The unsettling theme running through all of these books is an incident in Erlendur’s childhood. Erlendur, his younger brother Beggi, and their father were caught in a sudden blizzard. The children were separated in the storm from their dad, and then from each other. Erlendur was subsequently found, a little worse for wear; Beggi, sadly, was never recovered. The loss haunts Erlendur to varying degrees during all of his waking moments, and drives his motivations as he investigates those who have gone missing and attempts to provide them with some form of justice. He continues, though, to haunt his boyhood home and its environs, as if in some sort of hope that he will puzzle out his younger brother’s final fate.
"STRANGE SHORES is not a pulse-pounding tale by any means, but it’s as intriguing a work as anything that Indridason has written. The pages seem almost soaked in sadness and loss, but the ending is satisfying, if not entirely uplifting."
What is revealed in STRANGE SHORES is that there have been other similar vanishings in the rough, unforgiving rural environs where Erlendur spent his early years. One of these is the disappearance of Matthildur, a woman who went missing in the mid-1940s under circumstances very similar to those in which Beggi disappeared. It is an incident that Erlendur grew up hearing and would be haunted by when his own brother was lost. As the story went, Matthildur’s distraught husband had reported that she had left to walk to her mother’s home in a nearby area; shortly thereafter, a sudden snowstorm occurred. She was never seen again, not even by some English infantrymen who were in the same area and who almost perished in the dangerous weather.

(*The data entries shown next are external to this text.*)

Definition encode {PB : Protobuf} (message : t) (writer : Writer) : result Writer :=
  Ok writer
  @>= each_e message.(validators) (submessage 10 Validator.encode)
  @>= defined_e message.(proposer) (submessage 18 Validator.encode)
  @>= pure (when (num_neq message.(totalVotingPower) 0)
       (fun w => w @> uint32 24 @> int64 message.(totalVotingPower))).

Definition decode_field {PB : Protobuf} (tag : Z) (message : t) : RM t :=
  match field_number tag with
  | 1 => v ← read_nested Validator.decode;
         mret (message <| validators := message.(validators) ++ [v] |>)
  | 2 => v ← read_nested Validator.decode; mret (message <| proposer := Some v |>)
  | 3 => v ← read_number read_int64; mret (message <| totalVotingPower := v |>)
  | _ => _ ← skipType (wire_type tag); mret message
  end.

Definition decode {PB : Protobuf} (length : option Z) : RM t :=
  decode_message length base decode_field.

Definition fromJSON (object : js) : result t :=
  validators' ← field_or object "validators" (to_list Validator.fromJSON) [];
  proposer' ← field_or object "proposer" (to_some Validator.fromJSON) None;
  totalVotingPower' ← field_or object "totalVotingPower" js_Number 0;
  Ok (mk validators' proposer' totalVotingPower').

Definition toJSON (message : t) : js :=
  Obj ([("validators", Arr (map Validator.toJSON message.(validators)))] ++
   prop_opt "proposer" Validator.toJSON message.(proposer) ++
   [("totalVotingPower", Num message.(totalVotingPower))]).
Definition encodable {PB : Protobuf} {PS : ProtobufSpec PB} (m : t) : Prop :=
  typed m = true ∧ valid m ∧ small (wire m).

Definition merge (m a : t) : t := {|
  granter := later_string m.(granter) a.(granter);
  grantee := later_string m.(grantee) a.(grantee);
  authorization := later_message m.(authorization) (Any.normal <$> a.(authorization));
  expiration := later_message m.(expiration) a.(expiration);
|}.

(** A whole message seen as a partial one. *)
Definition full (m : t) : partial := {|
  p_granter := Some m.(granter);
  p_grantee := Some m.(grantee);
  p_authorization := Any.full <$> m.(authorization);
  p_expiration := m.(expiration);
|}.

(** The message as its schema declares it. *)
Definition schema (m : t) : list field :=
  [implicit 1 (VString m.(granter));
   implicit 2 (VString m.(grantee));
   singular 3 Optional (message_value Any.schema) m.(authorization);
   singular 4 Stamp timestamp_value m.(expiration)].

(** The message with its default for every property that is not kept. *)
Definition only (kept : string → bool) (m : t) : t := {|
  granter := if kept "granter" then m.(granter) else "";
  grantee := if kept "grantee" then m.(grantee) else "";
  authorization := if kept "authorization" then m.(authorization) else None;
  expiration := if kept "expiration" then m.(expiration) else None;
|}.

#[global] Instance codec {PB : Protobuf} : FallibleCodec t :=
  {| fmsg_base := base; fmsg_encode := encode; fmsg_field := decode_field |}.

#[global] Program Instance spec {PB : Protobuf} (PS : ProtobufSpec PB) : FallibleSpec PS t :=
  {| fmsg_wire := wire; fmsg_valid := valid; fmsg_typed := typed; fmsg_normal := normal;
     fmsg_merge := merge |}.
Next Obligation. solve_fencode_wire. Qed.
Next Obligation. intros. solve_fencode_throws encode typed. Qed.
Next Obligation. solve_fdecode_wire. Qed.
Next Obligation. solve_fmerge_base. Qed.
Next Obligation. intros. solve_fadvances decode_field. Qed.

#[global] Program Instance given_ : FalliblePartial t partial :=
  {| fmsg_fromPartial := fromPartial; fmsg_full := full; fmsg_given := typed |}.
Next Obligation. solve_fgiven fromPartial typed. Qed.
Next Obligation. solve_fpartial fromPartial full typed. Qed.

#[global] Program Instance json : DatedJson t :=
  {| dmsg_fromJSON := fromJSON; dmsg_toJSON := toJSON; dmsg_timed := timed;
     dmsg_named := fun _ => true; dmsg_known := fun m => m |}.
Next Obligation. solve_djson fromJSON toJSON timed. Qed.
Next Obligation. solve_dthrows toJSON timed. Qed.
Next Obligation. reflexivity. Qed.

#[global] Instance schema_wire {PB : Protobuf} {PS : ProtobufSpec PB} : WireSchema wire schema.
Proof. solve_schema_wire wire schema. Qed.

#[global] Instance schema_normal : NormalSchema normal schema.
Proof. solve_schema_normal normal schema. Qed.

#[global] Instance schema_merge : MergeSchema merge schema.
Proof. solve_schema_merge merge schema. Qed.

(** Its row in the table of message types. *)
Definition message {PB : Protobuf} {PS : ProtobufSpec PB} : message_type :=
  dated_message "GrantAuthorization" nothing true schema only.

#[global] Instance message_lawful {PB : Protobuf} (PS : ProtobufSpec PB) : Lawful message.
Proof. solve_lawful decode_field fromJSON only. Qed.

End GrantAuthorization.

(** ** [GenesisState] (cosmos/authz/v1beta1/genesis.js) *)

Module GenesisState.

Record t := mk {
  authorization : list GrantAuthorization.t;
}.

#[global] Instance t_eta : Settable t := λ m, mk m.(authorization).

Definition base : t := mk [].

Definition encode {PB : Protobuf} (message : t) (writer : Writer) : result Writer :=
  Ok writer
  @>= each_e message.(authorization) (submessage 10 GrantAuthorization.encode).

Definition decode_field {PB : Protobuf} (tag : Z) (message : t) : RM t :=
  match field_number tag with
  | 1 => v ← read_nested GrantAuthorization.decode;
         mret (message <| authorization := message.(authorization) ++ [v] |>)
  | _ => _ ← skipType (wire_type tag); mret message
  end.

Definition decode {PB : Protobuf} (length : option Z) : RM t :=
  decode_message length base decode_field.

Definition fromJSON (object : js) : result t :=
  authorization' ← field_or object "authorization" (to_list GrantAuthorization.fromJSON) [];
  Ok (mk authorization').

Definition toJSON (message : t) : result js :=
  authorization' ← result_map GrantAuthorization.toJSON message.(authorization);
  Ok (Obj ([("authorization", Arr authorization')])).

Record partial := mkPartial {
  p_authorization : option (list GrantAuthorization.partial);
}.

Definition fromPartial (object : partial) : t := {|
  authorization := map GrantAuthorization.fromPartial (object.(p_authorization) ?? []);
|}.

(** The object with no property given. *)
Definition nothing : partial := mkPartial None.

(** The bytes [encode] writes. *)
Definition wire {PB : Protobuf} {PS : ProtobufSpec PB} (m : t) : bytes :=
  f_repeated 10 GrantAuthorization.wire m.(authorization).

Definition valid (m : t) : Prop :=
  Forall GrantAuthorization.valid m.(authorization).

(** The byte fields hold arrays, as the interface declares. *)
Definition typed (m : t) : bool := forallb GrantAuthorization.typed m.(authorization).

(** The message without its empty byte arrays. *)
Definition normal (m : t) : t := {|
  authorization := map GrantAuthorization.normal m.(authorization);
|}.

(** The dates are valid. *)
Definition timed (m : t) : bool := forallb GrantAuthorization.timed m.(authorization).

Definition encodable {PB : Protobuf} {PS : ProtobufSpec PB} (m : t) : Prop :=
  typed m = true ∧ valid m ∧ small (wire m).

Definition merge (m a : t) : t := {|
  authorization := m.(authorization) ++ map GrantAuthorization.normal a.(authorization);
|}.

(** A whole message seen as a partial one. *)
Definition full (m : t) : partial := {|
  p_authorization := Some (map GrantAuthorization.full m.(authorization));
|}.

(** The message as its schema declares it. *)
Definition schema (m : t) : list field :=
  [repeated 1 (message_value GrantAuthorization.schema) m.(authorization)].

(** The message with its default for every property that is not kept. *)
Definition only (kept : string → bool) (m : t) : t := {|
  authorization := if kept "authorization" then m.(authorization) else [];
|}.

#[global] Instance codec {PB : Protobuf} : FallibleCodec t :=
  {| fmsg_base := base; fmsg_encode := encode; fmsg_field := decode_field |}.

#[global] Program Instance spec {PB : Protobuf} (PS : ProtobufSpec PB) : FallibleSpec PS t :=
  {| fmsg_wire := wire; fmsg_valid := valid; fmsg_typed := typed; fmsg_normal := normal;
     fmsg_merge := merge |}.
Next Obligation. solve_fencode_wire. Qed.
Next Obligation. intros. solve_fencode_throws encode typed. Qed.
Next Obligation. solve_fdecode_wire. Qed.
Next Obligation. solve_fmerge_base. Qed.
Next Obligation. intros. solve_fadvances decode_field. Qed.

#[global] Program Instance given_ : FalliblePartial t partial :=
  {| fmsg_fromPartial := fromPartial; fmsg_full := full; fmsg_given := typed |}.
Next Obligation. solve_fgiven fromPartial typed. Qed.
Next Obligation. solve_fpartial fromPartial full typed. Qed.

#[global] Program Instance json : DatedJson t :=
  {| dmsg_fromJSON := fromJSON; dmsg_toJSON := toJSON; dmsg_timed := timed;
     dmsg_named := fun _ => true; dmsg_known := fun m => m |}.
Next Obligation. solve_djson fromJSON toJSON timed. Qed.
Next Obligation. solve_dthrows toJSON timed. Qed.
Next Obligation. reflexivity. Qed.

#[global] Instance schema_wire {PB : Protobuf} {PS : ProtobufSpec PB} : WireSchema wire schema.
Proof. solve_schema_wire wire schema. Qed.

#[global] Instance schema_normal : NormalSchema normal schema.
Proof. solve_schema_normal normal schema. Qed.

#[global] Instance schema_merge : MergeSchema merge schema.
Proof. solve_schema_merge merge schema. Qed.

As STRANGE SHORES begins, Erlendur is in the present visiting his childhood home, staying at the abandoned house where he spent his early childhood and taking long walks across the familiar rural areas that surround it. He has a chance encounter with an elderly local man who, during the course of their conversation, happens to remind him of Matthildur’s disappearance. Though Erlendur is on leave, he begins an official investigation into Matthildur’s vanishing, a gently dogged pursuit of the truth concerning a case that is cold in every sense of the word and in many ways so closely parallels that which led to his own tragic loss.
While most of the principals involved --- including Matthildur’s husband --- are long deceased, a few of her contemporaries, key and otherwise, are not. Erlendur manages the neat trick of aggravating every one of them with his persistence, but it’s only because at least a couple of them have elements of the story that, for reasons of their own, they would rather keep hidden, if not buried entirely. A nudge here and a nudge there, and Erlendur ultimately gets his answers, along with something else.
STRANGE SHORES is not a pulse-pounding tale by any means, but it’s as intriguing a work as anything that Indridason has written. The pages seem almost soaked in sadness and loss, but the ending is satisfying, if not entirely uplifting. While Indridason’s plotting is first-rate as always, this is ultimately a very character-driven novel, full of memorable odd ducks with shadowy and heartbreaking motives who do sweet, sad and, yes, occasionally awful things. The message of the book is that, try as we might, there is so very little we can control, especially when it comes to life, which is so fleeting and fragile.
While I read STRANGE SHORES on a 90-degree Saturday at the end of August, it left me shivering, as if a regiment of spectres had stepped across my grave. If you are unfamiliar with Indridason’s work, this is a wonderful, though melancholy, way to remedy that oversight.